Habib Somâ’i (1905-1946) commença son apprentissage en accompagnant son père, Somâ Hozûr, avec le zarb. Son père lui enseigna ensuite le santûr avec une discipline de fer ; lorsque le jeune garçon se trompait, son père le frappait sur les mains avec son mezrâb, quand il commençait à somnoler, il le frappait sur les paupières.
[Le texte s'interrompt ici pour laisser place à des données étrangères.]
(* ===== verification/LineSearch.v ===== *)
(** * The line planner's search is total

    The paths that LineCost.v seeds, combines and optimises keep their shape: every
    hypothesis has a non-empty path per leg and stays within the limit on points, so
    the checks of src/control/line_plan.cc never fail. *)

From Stdlib Require Import ZArith Lia Reals.
From stdpp Require Import base list.
From S2P Require Import Prelude Num NumR Vec Util Polygon LineCost.

(** ** The shape of hypotheses and paths, for any arithmetic *)

#[local] Open Scope Z_scope.

Section Shape.
Context {D : Type} {ND : Num D} {EG : Eigen D}.
Variable uninit : vec2 D.

(** *** Accesses *)

Lemma vec_at_ok {A} (l : list A) i : (i < length l)%nat -> ∃ a, l !! i = Some a ∧ vec_at l i = Ok a.
Proof. intros H. destruct (lookup_lt_is_Some_2 l i H) as [a E]. exists a. unfold vec_at. by rewrite E. Qed.

Lemma vec_at_Some {A} (l : list A) i a : l !! i = Some a -> vec_at l i = Ok a.
Proof. unfold vec_at. by intros ->. Qed.

Lemma vec_set_ok {A} (l : list A) i a : (i < length l)%nat -> vec_set l i a = Ok (<[i := a]> l).
Proof. intros H. unfold vec_set. by destruct (Nat.ltb_spec i (length l)); [|lia]. Qed.

(** *** Costs of obstacles that have vertices *)

Section Obstacles.
Variables (obs : list (Polygon D)) (Hobs : Forall (λ p, pts p ≠ []) obs).

Lemma ObstacleCostValue_ok a b : ∃ c, ObstacleCostValue a b obs = Ok c.
Proof.
  unfold ObstacleCostValue. match goal with |- ∃ c, ?m = _ => assert (∃ c, m = Ok c ∧ True) as (c & E & _); [|by exists c] end.
  apply rfold_ok; [done|]. intros c ii _ _. apply rfold_ok; [done|]. intros c' p Hp%list_elem_of_In _. rewrite Forall_forall in Hobs.
  destruct (DistToPoint_ok p (add2 a (scale2 ((nofZ (Z.of_nat ii) + dec 5 1) / nofZ 10)%num (sub2 b a))) (Hobs p Hp)) as [d Ed].
  unfold obstacle_dist. rewrite Ed. cbn [rbind]. by eexists.
Qed.

Lemma ObstacleCost_ok a b : ∃ r, ObstacleCost a b obs = Ok r.
Proof.
  unfold ObstacleCost. do 3 (match goal with |- context [ObstacleCostValue ?a ?b obs] =>
    destruct (ObstacleCostValue_ok a b) as [? ->] end; cbn [rbind]). by eexists.
Qed.

Lemma SingleLineCostObs_ok sl el sp a ph np w : ∃ r, SingleLineCostObs sl el sp a ph np w obs = Ok r.
Proof.
  unfold SingleLineCostObs. destruct (SingleLineCost _ _ _ _ _ _ _) as [[c dc] v].
  match goal with |- context [ObstacleCost ?a ?b obs] => destruct (ObstacleCost_ok a b) as [[? ?] ->] end. by eexists.
Qed.

Lemma LinePairCostObs_ok sp ep tp prh poh w sc : ∃ r, LinePairCostObs uninit sp ep tp prh poh w sc obs = Ok r.
Proof.
  unfold LinePairCostObs. destruct (LinePairCost _ _ _ _ _ _ _ _) as [[c g] v].
  do 2 (match goal with |- context [ObstacleCost ?a ?b obs] => destruct (ObstacleCost_ok a b) as [[? ?] ->] end; cbn [rbind]).
  by eexists.
Qed.

(** *** The gradient descent *)

Lemma back_points_ok ii w cy st ps pts post ph c v :
  (ii < length pts)%nat ->
  ∃ r c' v', back_points uninit ii w cy st ps obs pts post ph c v = Ok (r, c', v')
    ∧ length r = length pts ∧ head r = head pts.
Proof.
  revert pts post ph c v. induction ii as [|jj IH]; intros pts post ph c v Hi; [by eexists _, _, _|].
  cbn [back_points]. destruct (vec_at_ok pts jj ltac:(lia)) as (pre & _ & ->). destruct (vec_at_ok pts (S jj) Hi) as (cur & _ & ->).
  cbn [rbind]. match goal with |- context [rbind ?m _] => assert (∃ h, m = Ok h) as [h ->] end.
  { destruct jj as [|kk]; [by eexists|]. destruct (vec_at_ok pts kk ltac:(lia)) as (q & _ & ->). by eexists. }
  cbn [rbind]. match goal with |- context [LinePairCostObs uninit ?a ?b ?c ?d ?e ?f ?g obs] =>
    destruct (LinePairCostObs_ok a b c d e f g) as [[[c' gr] lv] ->] end.
  cbn [rbind]. rewrite vec_set_ok by done. cbn [rbind].
  edestruct IH as (r & c1 & v1 & E & Hl & Hh); [|exists r, c1, v1; split; [exact E|]].
  - rewrite length_insert. lia.
  - rewrite length_insert in Hl. split; [done|]. rewrite Hh. by destruct pts.
Qed.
Il apprit la notation occidentale mais ne s’en serait jamais servi. Il lui arrivait souvent de chanter pendant qu’il jouait et ses chahâr-mezrâb sont célèbres pour leur originalité et leur forme si particulière et si bien adaptée à l’instrument. Son instrument ne peut être écouté que sur les cinq disques enregistrés en 1928 sous le nom de la chanteuse Parvâneh ; ces disques témoignent, malgré son jeune âge, de la maîtrise qu’il possédait de l’instrument et de son jeu brillant. Après 1940, il fut l’un des premiers musiciens à être diffusé par la radio Iranienne ; ces diffusions étaient réalisées au départ en direct, sans être enregistrées. Plus tard certains de ses enregistrements furent effacés, d’autres existent encore certainement dans des collections privées. On connaît beaucoup mieux ce musicien que les précédents, car de nombreux musiciens contemporains ont eu l’occasion de l’écouter et de le côtoyer ; malheureusement, son caractère difficile et son décès trop précoce n’ont pas permis qu’il crée véritablement une ‘’école’’ de santur ; pourtant, tout le monde s’accorde à dire que Habib est le père du santur savant contemporain et tous les grands joueurs de santur ont étudié ses œuvres et son style de jeu. Le maître AbolHassan Sabâ (1902-1957) disait de lui qu’il était un grand génie. Ce même maître, qui fut brièvement l’élève de Somâ’i, a transcrit un certain nombre de gusheh joués par Somâ’i en segâh et chahârgâh, qui pourraient constituer une partie d’un radif propre au santur ; ces gûsheh font actuellement partie de l’enseignement du santur par la méthode de AbolHassan Sabâ.